(Dataset entries)
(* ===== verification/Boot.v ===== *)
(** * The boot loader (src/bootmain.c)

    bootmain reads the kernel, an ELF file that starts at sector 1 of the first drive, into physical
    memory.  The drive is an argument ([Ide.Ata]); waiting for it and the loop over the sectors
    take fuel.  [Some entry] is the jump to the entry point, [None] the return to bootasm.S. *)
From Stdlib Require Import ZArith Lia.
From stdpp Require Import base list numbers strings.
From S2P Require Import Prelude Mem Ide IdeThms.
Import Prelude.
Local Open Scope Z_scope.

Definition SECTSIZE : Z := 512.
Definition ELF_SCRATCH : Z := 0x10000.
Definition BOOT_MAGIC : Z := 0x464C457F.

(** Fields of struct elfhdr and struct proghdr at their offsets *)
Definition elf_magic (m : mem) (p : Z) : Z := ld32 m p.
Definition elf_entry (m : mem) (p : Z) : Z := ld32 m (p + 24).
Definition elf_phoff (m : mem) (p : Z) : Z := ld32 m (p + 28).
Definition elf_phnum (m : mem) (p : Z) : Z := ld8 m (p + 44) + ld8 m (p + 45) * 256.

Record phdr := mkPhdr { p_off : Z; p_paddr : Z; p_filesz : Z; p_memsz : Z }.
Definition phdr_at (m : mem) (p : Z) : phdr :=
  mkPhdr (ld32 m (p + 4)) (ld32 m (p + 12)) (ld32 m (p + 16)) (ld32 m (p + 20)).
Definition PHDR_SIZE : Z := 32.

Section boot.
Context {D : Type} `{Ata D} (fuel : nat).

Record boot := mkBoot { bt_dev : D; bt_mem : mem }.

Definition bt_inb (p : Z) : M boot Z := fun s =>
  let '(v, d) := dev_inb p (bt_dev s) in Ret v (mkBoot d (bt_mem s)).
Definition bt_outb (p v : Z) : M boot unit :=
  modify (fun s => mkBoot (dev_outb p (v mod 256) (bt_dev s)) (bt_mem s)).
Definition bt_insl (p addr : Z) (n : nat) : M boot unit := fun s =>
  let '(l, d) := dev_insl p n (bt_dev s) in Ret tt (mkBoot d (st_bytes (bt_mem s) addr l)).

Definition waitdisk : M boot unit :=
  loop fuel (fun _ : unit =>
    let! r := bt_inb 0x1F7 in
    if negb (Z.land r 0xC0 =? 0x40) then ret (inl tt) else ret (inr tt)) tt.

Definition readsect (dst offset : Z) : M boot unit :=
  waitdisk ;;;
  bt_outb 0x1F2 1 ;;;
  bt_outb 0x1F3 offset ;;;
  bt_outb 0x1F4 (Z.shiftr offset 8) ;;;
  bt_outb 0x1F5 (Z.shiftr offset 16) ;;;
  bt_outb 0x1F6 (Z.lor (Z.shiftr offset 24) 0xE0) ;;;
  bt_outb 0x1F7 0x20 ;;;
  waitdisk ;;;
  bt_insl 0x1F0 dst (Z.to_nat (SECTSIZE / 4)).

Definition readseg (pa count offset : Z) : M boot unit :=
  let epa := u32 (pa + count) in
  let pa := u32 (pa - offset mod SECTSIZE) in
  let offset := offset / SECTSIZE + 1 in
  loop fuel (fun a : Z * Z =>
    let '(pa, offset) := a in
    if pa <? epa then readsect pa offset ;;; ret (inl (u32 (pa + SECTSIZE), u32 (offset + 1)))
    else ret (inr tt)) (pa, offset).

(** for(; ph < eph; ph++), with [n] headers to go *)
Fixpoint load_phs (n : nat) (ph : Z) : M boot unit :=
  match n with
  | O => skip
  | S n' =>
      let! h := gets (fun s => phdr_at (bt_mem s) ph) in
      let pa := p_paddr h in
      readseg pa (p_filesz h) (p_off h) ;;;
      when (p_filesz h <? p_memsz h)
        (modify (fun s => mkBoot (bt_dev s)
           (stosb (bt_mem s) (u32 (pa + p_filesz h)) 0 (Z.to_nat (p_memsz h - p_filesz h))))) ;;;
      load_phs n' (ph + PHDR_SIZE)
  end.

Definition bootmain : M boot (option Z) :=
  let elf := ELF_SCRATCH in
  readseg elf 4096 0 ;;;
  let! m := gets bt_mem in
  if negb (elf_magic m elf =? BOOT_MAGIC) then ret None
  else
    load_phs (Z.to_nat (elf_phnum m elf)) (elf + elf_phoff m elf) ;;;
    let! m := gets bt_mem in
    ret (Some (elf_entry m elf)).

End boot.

> [What is expected]:
Retype only this portion of the data above: the line containing "Definition readsect (dst", the line containing "let! h := gets", and all lines between them, exactly.

> [Task output]:
Definition readsect (dst offset : Z) : M boot unit :=
  waitdisk ;;;
  bt_outb 0x1F2 1 ;;;
  bt_outb 0x1F3 offset ;;;
  bt_outb 0x1F4 (Z.shiftr offset 8) ;;;
  bt_outb 0x1F5 (Z.shiftr offset 16) ;;;
  bt_outb 0x1F6 (Z.lor (Z.shiftr offset 24) 0xE0) ;;;
  bt_outb 0x1F7 0x20 ;;;
  waitdisk ;;;
  bt_insl 0x1F0 dst (Z.to_nat (SECTSIZE / 4)).

Definition readseg (pa count offset : Z) : M boot unit :=
  let epa := u32 (pa + count) in
  let pa := u32 (pa - offset mod SECTSIZE) in
  let offset := offset / SECTSIZE + 1 in
  loop fuel (fun a : Z * Z =>
    let '(pa, offset) := a in
    if pa <? epa then readsect pa offset ;;; ret (inl (u32 (pa + SECTSIZE), u32 (offset + 1)))
    else ret (inr tt)) (pa, offset).

(** for(; ph < eph; ph++), with [n] headers to go *)
Fixpoint load_phs (n : nat) (ph : Z) : M boot unit :=
  match n with
  | O => skip
  | S n' =>
      let! h := gets (fun s => phdr_at (bt_mem s) ph) in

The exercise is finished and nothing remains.